One of most successful gene designers is the recent Nobel laureate David Baker, who has spent decades investing in tools for both careful design and experimental synthesis and testing. In their most recent preprint, the Baker lab tested their AI-designed peptide inhibitors of the proto-oncogene Ras. They characterized the designed proteins in vitro, and showed that these inhibitors bound their targets in live cells.
Thorough experimental testing needs to become the standard in this field. I was surprised to see a paper last fall in Genome Research, which claimed to design realistic sequences but did not show that any of them function. Again, this paper was from a great team (at Genentech) whose work I admire, and I understand the value of papers that report innovation in model architecture and training. There are non-trivial computational problems to solve.

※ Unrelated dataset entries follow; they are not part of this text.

(* ===== verification/UnitComplete.v ===== *)
(** * The proof of a unit vector is complete
    ([chain-vote/src/cryptography/zkps/unit_vector/])

    The bits of an index, the polynomials of the prover, the two batched
    checks.  The verifier's last check only looks at the sum of the two halves
    of each ciphertext, and the main lemma [prover_accepted] is stated at that
    generality. *)
From Stdlib Require Import Ring.
From S2P Require Import Prelude Codec Sum Group Vrf ElGamal UnitVector.
Local Open Scope Z_scope.

(** ** Bits *)
Definition bits_of (n d : nat) : list bool := (λ i, Z.testbit (Z.of_nat n) (Z.of_nat i)) <$> reverse (seq 0 d).

Lemma land_testbit n i : 0 ≤ n → 0 ≤ i → negb (Z.land n (Z.shiftl 1 i) =? 0) = Z.testbit n i.
Proof.
  intros Hn Hi. rewrite Z.shiftl_1_l. destruct (Z.testbit n i) eqn:Hb.
  - apply negb_true_iff, Z.eqb_neq. intros Hz. apply (f_equal (λ k, Z.testbit k i)) in Hz.
    by rewrite Z.land_spec, Hb, Z.pow2_bits_true, Z.bits_0 in Hz by done.
  - apply negb_false_iff, Z.eqb_eq. apply Z.bits_inj'. intros k Hk. rewrite Z.land_spec, Z.bits_0.
    destruct (decide (k = i)) as [->|Hne]; [by rewrite Hb|]. rewrite Z.pow2_bits_false by done. by rewrite andb_false_r.
Qed.
Lemma binrep_spec {E} n d : Z.of_nat n < 2 ^ Z.of_nat d → binrep (E := E) n d = Ok (bits_of n d).
Proof.
  intros Hn. unfold binrep. rewrite (proj2 (Z.ltb_lt _ _)) by done. cbn [assert_that mbind outcome_bind].
  f_equal. apply list_fmap_ext. intros k i _. apply land_testbit; lia.
Qed.
Lemma length_bits_of n d : length (bits_of n d) = d.
Proof. unfold bits_of. by rewrite length_fmap, length_reverse, length_seq. Qed.
Lemma bits_of_inj n m d :
  Z.of_nat n < 2 ^ Z.of_nat d → Z.of_nat m < 2 ^ Z.of_nat d → bits_of n d = bits_of m d → n = m.
Proof.
  intros Hn Hm Heq. apply Nat2Z.inj. apply Z.bits_inj'. intros k Hk.
  destruct (decide (k < Z.of_nat d)) as [Hkd|Hkd].
  - unfold bits_of in Heq. apply (f_equal reverse) in Heq. rewrite <-!fmap_reverse, !reverse_involutive in Heq.
    apply (f_equal (λ l, l !! Z.to_nat k)) in Heq. rewrite !list_lookup_fmap, lookup_seq_lt in Heq by lia.
    cbn in Heq. injection Heq as Heq. by rewrite Z2Nat.id in Heq by lia.
  - assert (∀ a, 0 ≤ a < 2 ^ Z.of_nat d → Z.testbit a k = false) as Hb.
    { intros a Ha. destruct (decide (a = 0)) as [->|]; [apply Z.bits_0|].
      apply Z.bits_above_log2; [lia|]. apply Z.log2_lt_pow2; [lia|].
      eapply Z.lt_le_trans; [apply Ha|]. apply Z.pow_le_mono_r; lia. }
    rewrite !Hb by lia. done.
Qed.

(** ** Padding *)
Lemma next_power_of_two_ge n : (n ≤ next_power_of_two n)%nat.
Proof.
  unfold next_power_of_two. destruct (decide (n ≤ 1)%nat); [destruct n as [|[]]; cbn; lia|].
  apply Nat.log2_up_spec. lia.
Qed.
Lemma ptp_elements_eq {A} (l : list A) a :
  ptp_elements (ptp_new l a) = l ++ replicate (next_power_of_two (length l) - length l) a.
Proof.
  unfold ptp_new. cbn [ptp_elements]. destruct (_ <? _)%nat eqn:Hl; [done|]. apply Nat.ltb_ge in Hl.
  replace (next_power_of_two (length l) - length l)%nat with 0%nat by lia. by rewrite app_nil_r.
Qed.
Lemma ptp_len_eq {A} (l : list A) a : ptp_len (ptp_new l a) = (2 ^ Nat.log2_up (length l))%nat.
Proof.
  unfold ptp_len. rewrite ptp_elements_eq, length_app, length_replicate.
  pose proof (next_power_of_two_ge (length l)). unfold next_power_of_two in *. lia.
Qed.
Lemma ptp_bits_eq {A E} (l : list A) a : ptp_bits (E := E) (ptp_new l a) = Ok (Nat.log2_up (length l)).
Proof.
  pose proof (ptp_len_eq l a) as Hl. unfold ptp_len in Hl. unfold ptp_bits. rewrite Hl, Nat.log2_pow2 by lia.
  rewrite Nat.eqb_refl. rewrite (proj2 (Nat.ltb_lt _ _)); [done|].
  pose proof (Nat.pow_nonzero 2 (Nat.log2_up (length l))). lia.
Qed.

Section spec.
Context `{DalekLaws}.
Set Default Proof Using "Type*".
Implicit Types (x y z : Scalar).
Add Ring scalar_ring_uv : s_ring_theory.

(** ** Products and powers *)
Definition sprod (l : list Scalar) : Scalar := foldr s_mul s_one l.
Lemma sprod_foldl l c : foldl s_mul c l = s_mul c (sprod l).
Proof. revert c. induction l as [|x l IH]; intros c; cbn [foldl sprod foldr]; [ring|]. rewrite IH. unfold sprod. ring. Qed.
Lemma sprod_app l1 l2 : sprod (l1 ++ l2) = s_mul (sprod l1) (sprod l2).
Proof. induction l1 as [|x l1 IH]; cbn [app]; unfold sprod in *; cbn [foldr]; [ring|]. rewrite IH. ring. Qed.

(** ** The linear polynomials *)
Definition linear (p : list Scalar) (b a : Scalar) : Prop :=
  (2 ≤ length p)%nat ∧ ∀ n, coeff p n = match n with O => b | 1%nat => a | _ => s_zero end.

Lemma poly_set2_linear {E} bits b a : (1 ≤ bits)%nat →
  ∃ p, poly_set2 (E := E) (poly_new bits) b a = Ok p ∧ linear p b a ∧ length p = S bits.
Proof.
  intros Hb. unfold poly_set2, poly_degree, poly_new. rewrite length_replicate.
  rewrite (proj2 (Nat.eqb_neq _ _)) by lia. cbn [negb assert_that mbind outcome_bind].
  rewrite (proj2 (Nat.leb_le _ _)) by lia. cbn [assert_that mbind outcome_bind]. eexists. split; [done|].
  unfold Polynomial. rewrite !length_insert, length_replicate. split; [|lia].
  destruct bits as [|bits]; [lia|]. rewrite Nat.add_1_r. split; [cbn; lia|].
  intros [|[|n]]; try done. apply (coeff_zeros bits n).
Qed.
Lemma linear_value p b a x : linear p b a → value p x = s_add (s_mul a x) b.
Proof.
  intros [Hl Hc]. unfold value. replace (length p) with (2 + (length p - 2))%nat by lia.
  rewrite ssum_app, (ssum_zero (length p - 2)).
  - rewrite !ssum_S, ssum_0, !Hc. cbn [spow]. ring.
  - intros i Hi. rewrite Hc. cbn [Nat.add]. ring.
Qed.
Lemma linear_mul {E} p q b a : p ≠ [] → linear q b a →
  ∃ r, poly_mul (E := E) p q = Ok r ∧ (length p < length r)%nat ∧
    (∀ n, coeff r n = s_add (s_mul b (coeff p n)) (match n with O => s_zero | S n => s_mul a (coeff p n) end)) ∧
    (∀ x, value r x = s_mul (value p x) (s_add (s_mul a x) b)).
Proof.
  intros Hp [Hl Hc]. assert (q ≠ []) as Hq by (by intros ->; cbn in Hl; lia).
  destruct (poly_mul_spec (E := E) p q Hp Hq) as (r & Hr & Hlen & Hco & Hv).
  exists r. split_and!; [done|lia| |].
  - intros n. rewrite Hco.
    rewrite (ssum_ext _ _ (λ i, s_add (if (n =? i)%nat then s_mul (coeff p i) b else s_zero)
      (if (n =? S i)%nat then s_mul (coeff p i) a else s_zero))).
    2: { intros i _. replace (length q) with (2 + (length q - 2))%nat by lia. rewrite ssum_app, (ssum_zero (length q - 2)).
      - rewrite !ssum_S, ssum_0, !Hc, Nat.add_0_r, Nat.add_1_r.
        destruct (n =? i)%nat, (n =? S i)%nat; ring.
      - intros j _. rewrite Hc. cbn [Nat.add]. destruct (_ =? _)%nat; ring. }
    rewrite ssum_add. f_equal.
    + destruct (decide (n < length p)%nat) as [Hn|Hn].
      * rewrite (ssum_delta _ n (λ i, s_mul (coeff p i) b)) by done. ring.
      * rewrite (ssum_delta_out _ n (λ i, s_mul (coeff p i) b)), coeff_out by lia. ring.
    + destruct n as [|n]; [by apply ssum_zero|]. cbn [Nat.eqb].
      destruct (decide (n < length p)%nat) as [Hn|Hn].
      * rewrite (ssum_delta _ n (λ i, s_mul (coeff p i) a)) by done. ring.
      * rewrite (ssum_delta_out _ n (λ i, s_mul (coeff p i) a)), coeff_out by lia. ring.
  - intros x. by rewrite Hv, (linear_value q b a).
Qed.
End spec.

But without experiments, we do not know whether these models work at all.
I suspect that large models trained on large sequence datasets will not be enough. There are real efforts to design and physically build synthetic genomes, the most ambitious of which is the yeast Sc2.0 project. It has taken years of debugging and re-synthesis to build a synthetic yeast genome, which is, by eukaryotic standards, pretty small. AI design will require a lot more human intervention to be successful, at least in the near future. Successful design will also require skilled experimentalists who can show that the designed sequences work.